Bukti-bukti yang diterimanya, lanjut Mas’ud, yakni hasil klarifikasi kasus kematian bayi, rekomendasi hasil AMP (Audit Maternal Perinatal), rencana tindak lanjut, perjanjian perdamaian di atas materai 6000, dan berita acara klarifikasi kasus kematian bayi di RS PMC.
Dalam lampiran rencana tindak lanjut, Dinkes menyebutkan perihal kegiatan monitoring, tindakan perbaikan sesuai dengan perencanaan perbaikan strategis yang dibuat RS PMC, dengan tujuan memastikan RS telah melakukan perbaikan. Sehingga pelayanan yang dilakukan sesuai dengan standar. Ini menurut Mas’ud, dilakukan Dinkes pada September 2020.
Sedangkan pada lembaran perjanjian perdamaian berisikan salah satunya yakni menyatakan bahwa para pihak setuju dan sepakat untuk mengakhiri semua permasalahan sengketa medis ini.

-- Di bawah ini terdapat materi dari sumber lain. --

(** * tkintertokivy: the runtime shim and the textual translator

    A shallow embedding of [tkintertokivy.py].  Python objects become
    records, attributes that may be absent ([hasattr]/[getattr] with a
    default) become [option] fields, dictionaries become [gmap]s, console
    output becomes a list of printed lines, and a call that may raise
    returns an [outcome].

    Strings are Rocq strings read as sequences of code points below 256. *)

From Stdlib Require Import ZArith List String Ascii Bool Lia DecimalString.
From Stdlib Require QArith_base DecimalZ DecimalPos.
From stdpp Require Import base option gmap strings list.

Local Open Scope string_scope.
Local Open Scope Z_scope.

(** ** Python values and built-ins *)

Module Py.

(** The exception classes the modelled code can meet. *)
Inductive exn := ValueError | TypeError | OverflowError.

Inductive outcome (A : Type) :=
| Ok (a : A)
| Raise (e : exn).
Arguments Ok {A} a.
Arguments Raise {A} e.

(** A float is not-a-number, an infinity, or the finite number
    [m * 2^e]. *)
Inductive pyfloat :=
| FNan
| FInf (negative : bool)
| FFin (m e : Z).

(** [VObj r] is any other object (a tuple, a list, a widget ...) whose
    [str()] is [r] and which has no numeric conversion. *)
Inductive value :=
| VNone
| VBool (b : bool)
| VInt (z : Z)
| VFloat (f : pyfloat)
| VStr (s : string)
| VObj (r : string).

(** [str(z)] for an int. *)
Definition str_of_int (z : Z) : string :=
  NilZero.string_of_int (Z.to_int z).

(** [str(v)]; the text of a float is left to [float_str]. *)
Definition str (float_str : pyfloat -> string) (v : value) : string :=
  match v with
  | VNone => "None"
  | VBool true => "True"
  | VBool false => "False"
  | VInt z => str_of_int z
  | VFloat f => float_str f
  | VStr s => s
  | VObj r => r
  end.

(** *** The limit on conversions between [int] and decimal text

    The interpreter refuses, with [ValueError], to convert an [int] of
    more than 4300 decimal digits to text and to read an [int] from a
    decimal literal of more than 4300 digits. *)
Definition max_str_digits : Z := 4300.

(** The number of decimal digits of an int, its sign aside. *)
Definition decimal_digits (z : Z) : Z :=
  Z.of_nat (String.length (str_of_int (Z.abs z))).

(** [10 ^ n] as a positive number, by [n] multiplications. *)
Definition pow10 (n : nat) : positive := Nat.iter n (Pos.mul 10) 1%positive.

(** [str(z)], [f'{z}'] and [print(z)] for an int, as the interpreter
    computes them. *)
Definition int_to_str (z : Z) : outcome string :=
  if decimal_digits z <=? max_str_digits then Ok (str_of_int z)
  else Raise ValueError.


(** *** [int(text, base)]

    The characters [int()] skips at both ends of a string: the ASCII
    white space and, of the code points above 127, the next-line and the
    no-break space. *)
Definition is_int_space (c : ascii) : bool :=
  let n := N_of_ascii c in
  ((9 <=? n) && (n <=? 13) || (n =? 32) || (n =? 133) || (n =? 160))%N.

Definition digit_value (c : ascii) : option Z :=
  let n := Z.of_N (N_of_ascii c) in
  if (48 <=? n) && (n <=? 57) then Some (n - 48)
  else if (97 <=? n) && (n <=? 122) then Some (n - 87)
  else if (65 <=? n) && (n <=? 90) then Some (n - 55)
  else None.

Fixpoint lstrip_with (sp : ascii -> bool) (l : list ascii) : list ascii :=
  match l with
  | c :: r => if sp c then lstrip_with sp r else l
  | [] => []
  end.

Definition strip_with (sp : ascii -> bool) (l : list ascii) : list ascii :=
  rev (lstrip_with sp (rev (lstrip_with sp l))).

(** The digits of a literal, where single underscores may separate
    digits; [after_us] tells that the previous character was one. *)
Fixpoint digits (base acc : Z) (after_us : bool) (l : list ascii)
  : option Z :=
  match l with
  | [] => if after_us then None else Some acc
  | c :: r =>
      if Ascii.eqb c "_" then
        if after_us then None else digits base acc true r
      else
        match digit_value c with
        | Some d =>
            if d <? base then digits base (acc * base + d) false r
            else None
        | None => None
        end
  end.

Definition unsigned_literal (base : Z) (l : list ascii) : option Z :=
  let body :=
    match l with
    | "0"%char :: x :: r =>
        if (base =? 16) && (Ascii.eqb x "x" || Ascii.eqb x "X") then
          match r with
          | "_"%char :: r' => r'
          | _ => r
          end
        else l
    | _ => l
    end in
  match body with
  | [] => None
  | c :: _ => if Ascii.eqb c "_" then None else digits base 0 false body
  end.

(** [int(s, base)] for base 10 or 16; [None] is [ValueError].  The
    interpreter's limit on the number of digits of a decimal literal is
    applied in [int] below; base 16 has no such limit. *)
Definition int_of_str (base : Z) (s : string) : option Z :=
  match strip_with is_int_space (list_ascii_of_string s) with
  | "+"%char :: r => unsigned_literal base r
  | "-"%char :: r => Z.opp <$> unsigned_literal base r
  | l => unsigned_literal base l
  end.

(** [int(f)] for a float truncates towards zero. *)
Definition trunc (m e : Z) : Z :=
  if 0 <=? e then m * 2 ^ e else Z.quot m (2 ^ (- e)).

(** The digits of a decimal literal are what the limit counts: leading
    zeros count, the sign, white space and underscores do not. *)
Definition is_decimal_digit (c : ascii) : bool :=
  let n := N_of_ascii c in ((48 <=? n) && (n <=? 57))%N.

Fixpoint count_decimal_digits (l : list ascii) : Z :=
  match l with
  | [] => 0
  | c :: r =>
      (if is_decimal_digit c then 1 else 0) + count_decimal_digits r
  end.

(** [int(v)]. *)
Definition int (v : value) : outcome Z :=
  match v with
  | VNone => Raise TypeError
  | VBool b => Ok (if b then 1 else 0)
  | VInt z => Ok z
  | VFloat FNan => Raise ValueError
  | VFloat (FInf _) => Raise OverflowError
  | VFloat (FFin m e) => Ok (trunc m e)
  | VStr s =>
      if max_str_digits <? count_decimal_digits (list_ascii_of_string s)
      then Raise ValueError
      else
        match int_of_str 10 s with
        | Some z => Ok z
        | None => Raise ValueError
        end
  | VObj _ => Raise TypeError
  end.


(** *** Slices of a string *)

Fixpoint take (n : nat) (s : string) : string :=
  match n, s with
  | S n', String c r => String c (take n' r)
  | _, _ => ""
  end.

Fixpoint drop (n : nat) (s : string) : string :=
  match n, s with
  | S n', String _ r => drop n' r
  | _, _ => s
  end.

(** Where a slice bound [i] falls in a sequence of length [n]: a negative
    bound counts from the end, and the result is clipped to [0..n]. *)
Definition slice_bound (n : nat) (i : Z) : nat :=
  let j := if i <? 0 then i + Z.of_nat n else i in
  Z.to_nat (Z.min (Z.of_nat n) (Z.max 0 j)).

(** [s[:i]] and [s[i:]]; the bound [None] is Python's [None]. *)
Definition slice_to (i : option Z) (s : string) : string :=
  match i with
  | None => s
  | Some i => take (slice_bound (String.length s) i) s
  end.

Definition slice_from (i : option Z) (s : string) : string :=
  match i with
  | None => s
  | Some i => drop (slice_bound (String.length s) i) s
  end.

(** A value used as a slice bound: an int, a bool or [None]; anything
    else is a [TypeError]. *)
Definition as_slice_bound (v : value) : outcome (option Z) :=
  match v with
  | VInt i => Ok (Some i)
  | VBool b => Ok (Some (if b then 1 else 0))
  | VNone => Ok None
  | _ => Raise TypeError
  end.

(** Every character. *)
Definition all_ascii : list ascii := map ascii_of_nat (seq 0 256).

End Py.

(** ** Observable effects

    Console output and calls into user code are recorded, in order, in a
    trace.  A user-supplied callable is known by its identity and by what
    calling it does: it returns, or it raises an [Exception] with a
    message.  Callables are taken not to touch the object that calls them. *)

Inductive fn_behaviour :=
| Returns
| Raises (msg : string).

Record callable := Callable { fn_id : nat; fn_does : fn_behaviour }.

Inductive event :=
| Print (line : string)
| Call (fn : nat) (args : list Py.value).

(** The identities of the callables called along a trace, in order. *)
Fixpoint invoked (tr : list event) : list nat :=
  match tr with
  | [] => []
  | Print _ :: tr' => invoked tr'
  | Call fn _ :: tr' => fn :: invoked tr'
  end.

(** ** FakeTk: the window *)

Module FakeTk.

(** A worker thread started by [after]: it sleeps [th_delay]
    milliseconds and then calls [th_func] on [th_args]. *)
Record thread := Thread {
  th_id : nat;
  th_delay : Z;
  th_func : callable;
  th_args : list Py.value
}.

(** The attributes the modelled methods read or write; each of them is
    absent until a method first assigns it. *)
Record t := Tk {
  _withdrawn : option bool;
  _iconified : option bool;
  _after_jobs : option (gmap string thread)
}.

(** A freshly constructed window. *)
Definition init : t :=
  {| _withdrawn := None; _iconified := None; _after_jobs := None |}.

(** The window together with the rest of the process: the threads that
    were started and have not run yet, the trace, and the next thread
    identity. *)
Record world := World {
  self : t;
  running : list thread;
  trace : list event;
  fresh : nat
}.

Definition print (line : string) (w : world) : world :=
  {| self := self w; running := running w;
     trace := (trace w ++ [Print line])%list; fresh := fresh w |}.

Definition update (f : t -> t) (w : world) : world :=
  {| self := f (self w); running := running w;
     trace := trace w; fresh := fresh w |}.

Definition withdraw (w : world) : world :=
  print "Window withdrawn (hidden)"
    (update (fun s => {| _withdrawn := Some true;
                         _iconified := _iconified s;
                         _after_jobs := _after_jobs s |}) w).

Definition deiconify (w : world) : world :=
  print "Window deiconified (shown)"
    (update (fun s => {| _withdrawn := Some false;
                         _iconified := _iconified s;
                         _after_jobs := _after_jobs s |}) w).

Yang juga disertai dengan syarat-syarat salah satunya tertuliskan bahwa antar pihak terkait yakni RS PMC dan korban saling menyetujui dan sepakat untuk tidak lagi membicarakan permasalahan sengketa medis ini dengan pihak-pihak lain dan tidak lagi melanjutkan permasalahan sengketa medis ini ke Peradilan Disiplin (MKDI), Polisi (Pidana), dan Pengadilan (Perdata).
Dan lembaran perjanjian tersebut telah ditandatangi di atas materai 6.000 oleh Direktur RS PMC sebagai pihak ke satu dan ayah korban sebagai pihak ke dua, disaksikan dua saksi, tertanggal 18 Agustus 2020.
“Pihak DPRD hanya awal, ketika kasus itu dilaporkan. Seterusnya kita panggil semuanya. Kemudian untuk penyelesaiannya, maka pihak pemerintah, korban, dan pihak rumah sakit, kemudian dikoordinasikan ke Pemerintah Provinsi, IDI, Dinkes. Setelah mereka-mereka turun, ketika ada permasalahan apapun akan ditindaklanjuti oleh mereka kemudian selesai, dilaporkan,” ujarnya.
Disinggung terkait adanya tuntutan atau tagih janji dari LSM ke DPRD Jombang, Mas’ud menandaskan, penutupan rumah sakit bukanlah wewenang pihak DPRD, namun wewenang Dinkes.
“Dituntut itu dituntut apanya, kalau DPRD menutup RS ya tidak mungkin, tidak bisa, bukan kewenangannya. Maka Dinkes itu yang koordinasinya dengan Kabupaten, Provinsi, dan seterusnya,” katanya.